2)  On including a glossary.

It would help examiners, applicants, and the regular joes if patents were required to have an explicit glossary of terms preferably right up there with the list of Figures before you get to the detailed description of the invention.  The glossary requirement should also include a requirement for any synonyms that apply.  No synonyms, no expanding the scope of the patent later when something new comes along.  The examiner should be able to add synonyms known to those skilled in the art when the applicant doesn't include them.  So, the "multi-media object" can be a video, a movie, an animated Powerpoint presentation, but not some future walking talking hologram avatar gizmo, unless of course, it meets the definition in the glossary.

This will also speed up the patent litigation process because one of the first thing you do when you start tearing apart a patent is to find all the places where the inventor has defined the terms in the claims or where terms are defined that aren't in the claim.  Having the definitions up front will cut down the building of the glossary when the enforcement action is game on.

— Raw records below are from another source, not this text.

(** * finance_js: the financial calculators of [src/index.ts]

    A shallow embedding of the fourteen exported functions and of the
    JavaScript built-ins they rest on, followed by the properties of the
    natural-language specification.

    - A TypeScript [number] is an IEEE 754 binary64 value. It is embedded as
      Rocq's primitive [float], whose [+], [-], [*], [/] and comparisons are
      the JavaScript ones bit for bit.
    - [Number.prototype.toFixed] is written out from ECMA-262 over the exact
      value of the double.
    - [Array.prototype.sort] is stable and driven by the sign of the
      comparator.
    - [Math.pow] and the exponential notation of [Number::toString] are left
      to the platform by ECMA-262; they are parameters of the development. *)

From Stdlib Require Import ZArith List String Ascii Bool Lia.
From Stdlib Require Import DecimalString.
From Stdlib Require Import Floats.
From Stdlib Require Import Permutation Sorted RelationClasses.
Import ListNotations.

Set Warnings "-inexact-float".

Local Open Scope float_scope.

(** * Part I: the program *)

(** ** Numbers *)

Definition number : Type := float.

(** [ToNumber] of a property that may be absent: [undefined] becomes NaN. *)
Definition ToNumber (v : option number) : number :=
  match v with
  | Some x => x
  | None => nan
  end.

(** A parameter declared [p: number = d] takes [d] when the argument is not
    supplied. *)
Definition or_default (d : number) (v : option number) : number :=
  match v with
  | Some x => x
  | None => d
  end.

(** ** Number.prototype.toFixed (ECMA-262) *)

Section ToFixed.

Local Open Scope Z_scope.

(** The integer [n] for which [n / 10^f - x] is as close to zero as possible,
    the larger [n] when there are two; here [x = m * 2^e]. *)
Definition nearest_scaled (m : positive) (e : Z) (f : nat) : Z :=
  let q := Zpos m * 10 ^ Z.of_nat f in
  if 0 <=? e then q * 2 ^ e
  else (2 * q + 2 ^ (- e)) / (2 * 2 ^ (- e)).

(** [x >= 10^21], for [x = m * 2^e]. *)
Definition at_least_1e21 (m : positive) (e : Z) : bool :=
  if 0 <=? e then 10 ^ 21 <=? Zpos m * 2 ^ e
  else 10 ^ 21 * 2 ^ (- e) <=? Zpos m.

(** The decimal digits of a non-negative integer, ["0"] for zero. *)
Definition digits (n : Z) : string :=
  NilZero.string_of_uint (N.to_uint (Z.to_N n)).

Fixpoint zeros (k : nat) : string :=
  match k with
  | O => EmptyString
  | S k' => String "0" (zeros k')
  end.

(** Pad with zeros up to [f + 1] digits and put the point before the last
    [f] of them. *)
Definition place_point (m : string) (f : nat) : string :=
  match f with
  | O => m
  | S _ =>
      let k := String.length m in
      let m' := if (k <=? f)%nat then (zeros (f + 1 - k) ++ m)%string else m in
      let k' := String.length m' in
      (substring 0 (k' - f) m' ++ "." ++ substring (k' - f) f m')%string
  end.

(** The sign is kept apart from the magnitude. *)
Definition sign_prefix (s : bool) : string :=
  if s then "-"%string else EmptyString.

(** [Number::toString] of a finite double of magnitude at least [10^21]:
    exponential notation, whose last digit ECMA-262 leaves to the
    implementation. *)
Variable Number_toString : number -> string.

Definition toFixed_spec (x : spec_float) (f : nat) : string :=
  match x with
  | S754_nan => "NaN"
  | S754_infinity false => "Infinity"
  | S754_infinity true => "-Infinity"
  | S754_zero _ => place_point (digits 0) f
  | S754_finite s m e =>
      (sign_prefix s ++
       (if at_least_1e21 m e
        then Number_toString (SF2Prim (S754_finite false m e))
        else place_point (digits (nearest_scaled m e f)) f))%string
  end.

Definition toFixed (x : number) (fractionDigits : nat) : string :=
  toFixed_spec (Prim2SF x) fractionDigits.

End ToFixed.
(** * Banner service: resolution, tag association, listing and authorization

    A shallow embedding of [main.py] and [src/banners.py].  The tables of the
    persistence layer are lists of rows, held in the order in which the store
    hands rows back to a [SELECT] that has no [ORDER BY]; a request handler is
    a computation over an open session that may raise; each route is its
    token-verification dependency followed by its handler. *)

From Stdlib Require Import ZArith List Bool Lia Sorted Permutation.
From Stdlib Require String.
Import ListNotations.

Import String.StringSyntax.
Delimit Scope string_scope with string.
Bind Scope string_scope with String.string.

Abbreviation string := String.string.

Local Open Scope Z_scope.

(** ** Data model ([src/banners.py]) *)

Module Tag.
Record t := mk { tag_id : Z }.
End Tag.

Module Banner.
Record t := mk {
  banner_id : Z;
  feature_id : Z;
  content : string;
  is_active : bool;
  created_at : string;
  updated_at : string }.
End Banner.

Module BannerTag.
Record t := mk { banner_tag_id : Z; banner_id : Z; tag_id : Z }.
End BannerTag.

Module User.
(** Modelled from the spec: the [User] table of [src/users.py], which is not
    among the sources; the handlers and the tests use its columns [user_id],
    [username], [token] and [admin]. *)
Record t := mk { user_id : Z; username : string; token : string; admin : bool }.
End User.

Record Database := mkDatabase {
  users : list User.t;
  tags : list Tag.t;
  banners : list Banner.t;
  banner_tags : list BannerTag.t }.

(** ** Request payloads and responses *)

Module PostBanner.
Record t := mk {
  tag_ids : list Z;
  feature_id : Z;
  content : string;
  is_active : bool }.
End PostBanner.

(** A field of [PatchBanner] left out of the request is [None]. *)
Module PatchBanner.
Record t := mk {
  tag_ids : option (list Z);
  feature_id : option Z;
  content : option string;
  is_active : option bool }.
End PatchBanner.

(** The dictionary built by [Banner.get_as_dict]. *)
Module BannerDict.
Record t := mk {
  banner_id : Z;
  tag_ids : list Z;
  feature_id : Z;
  content : string;
  is_active : bool;
  created_at : string;
  updated_at : string }.
End BannerDict.

Inductive Content :=
| JStr (s : string)
| JInt (n : Z)
| JBannerId (banner_id : Z)
| JList (l : list BannerDict.t).

(** What a handler hands back to the framework: a response object, or a plain
    value, which the framework serialises under the route's default status. *)
Inductive Returned :=
| JSONResponse (content : Content) (status_code : Z)
| Response (status_code : Z)
| Plain (value : Content).

Inductive Raised :=
| HTTPException (status_code : Z)
| TypeError.

Definition Outcome := (Raised + Returned)%type.

Definition HTTP_200_OK := 200.
Definition HTTP_201_CREATED := 201.
Definition HTTP_204_NO_CONTENT := 204.
Definition HTTP_401_UNAUTHORIZED := 401.
Definition HTTP_403_FORBIDDEN := 403.
Definition HTTP_404_NOT_FOUND := 404.
Definition HTTP_500_INTERNAL_SERVER_ERROR := 500.

(** Status line seen by the caller. *)
Definition http_status (o : Outcome) : Z :=
  match o with
  | inl (HTTPException code) => code
  | inl TypeError => HTTP_500_INTERNAL_SERVER_ERROR
  | inr (JSONResponse _ code) => code
  | inr (Response code) => code
  | inr (Plain _) => HTTP_200_OK
  end.

(** ** Sessions: state passing with exceptions *)

Record AsyncSession := mkSession {
  committed : Database;
  current : Database }.

Definition Sess (A : Type) : Type := AsyncSession -> (Raised + A) * AsyncSession.

Definition ret {A} (a : A) : Sess A := fun s => (inr a, s).

Definition bind {A B} (m : Sess A) (k : A -> Sess B) : Sess B :=
  fun s =>
    match m s with
    | (inl e, s') => (inl e, s')
    | (inr a, s') => k a s'
    end.

Definition raise {A} (e : Raised) : Sess A := fun s => (inl e, s).

Declare Scope sess_scope.
Delimit Scope sess_scope with sess.
Notation "x <- m ;; k" := (bind m (fun x => k))
  (at level 61, m at next level, right associativity) : sess_scope.
Notation "m ;; k" := (bind m (fun _ => k))
  (at level 61, right associativity) : sess_scope.
Local Open Scope sess_scope.

Definition query {A} (f : Database -> A) : Sess A :=
  fun s => (inr (f (current s)), s).

Definition modify (f : Database -> Database) : Sess unit :=
  fun s => (inr tt, mkSession (committed s) (f (current s))).

Definition commit : Sess unit :=
  fun s => (inr tt, mkSession (current s) (current s)).

(** [async with create_session() as session: body]; what was not committed
    when the block is left is lost. *)
Definition create_session {A} (body : Sess A) (db : Database)
  : (Raised + A) * Database :=
  let '(r, s) := body (mkSession db db) in (r, committed s).

Fixpoint for_each {A} (l : list A) (body : A -> Sess unit) : Sess unit :=
  match l with
  | [] => ret tt
  | x :: l' => body x ;; for_each l' body
  end.

Fixpoint collect {A B} (l : list A) (body : A -> Sess B) : Sess (list B) :=
  match l with
  | [] => ret []
  | x :: l' => y <- body x ;; ys <- collect l' body ;; ret (y :: ys)
  end.

(** ** Store operations *)

Definition get_tag (tag_id : Z) (db : Database) : option Tag.t :=
  find (fun t => Tag.tag_id t =? tag_id) (tags db).

Definition get_banner (banner_id : Z) (db : Database) : option Banner.t :=
  find (fun b => Banner.banner_id b =? banner_id) (banners db).

(** Key given to a row inserted without one. *)
Definition next_id (ids : list Z) : Z := 1 + fold_right Z.max 0 ids.

Definition add_tag (t : Tag.t) (db : Database) : Database :=
  mkDatabase (users db) (tags db ++ [t]) (banners db) (banner_tags db).

Definition add_banner (b : Banner.t) (db : Database) : Database :=
  mkDatabase (users db) (tags db) (banners db ++ [b]) (banner_tags db).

On the glossary front, one of Way Better Patents' data wizards dug out all of the definitions of terms found in the body of the US Patent Classification System.  It's organized by class so you can see the way different terms are defined based on the scientific and technical domain in which they are used.  You can read it here.

3) On designating, at the time of filing the application, a default dictionary or dictionaries.

We love old dictionaries (and technical dictionaries) and have been known to troll the used technical book stores to find them.  It's One of the best terms to illustrate how things change over time is to look at the term "mass storage" as in disk drive type storage.  Mass storage circa 1980 was a 600MB removable drive that was stored in a thing that looked like a layer cake carrier.  Today "mass storage" goes into the petabytes and beyond.

We also have all four volumes of the Dictionary of American Regional English in case we need to have all the permutations of the a large sandwich made of a long crusty roll split lengthwise and filled with meat,  cheese, lettuce, tomato, onion and other yummy stuff - hero, grinder, bomber, sub, hoagy, hoagie, po boy.  (Another reason to have synonyms in the glossary.)

While we have been cynical of some of the patent quality initiatives, this one looks reasonable, not overly burdensome to implement, and one that will improve the quality of patents.  Good work USPTO.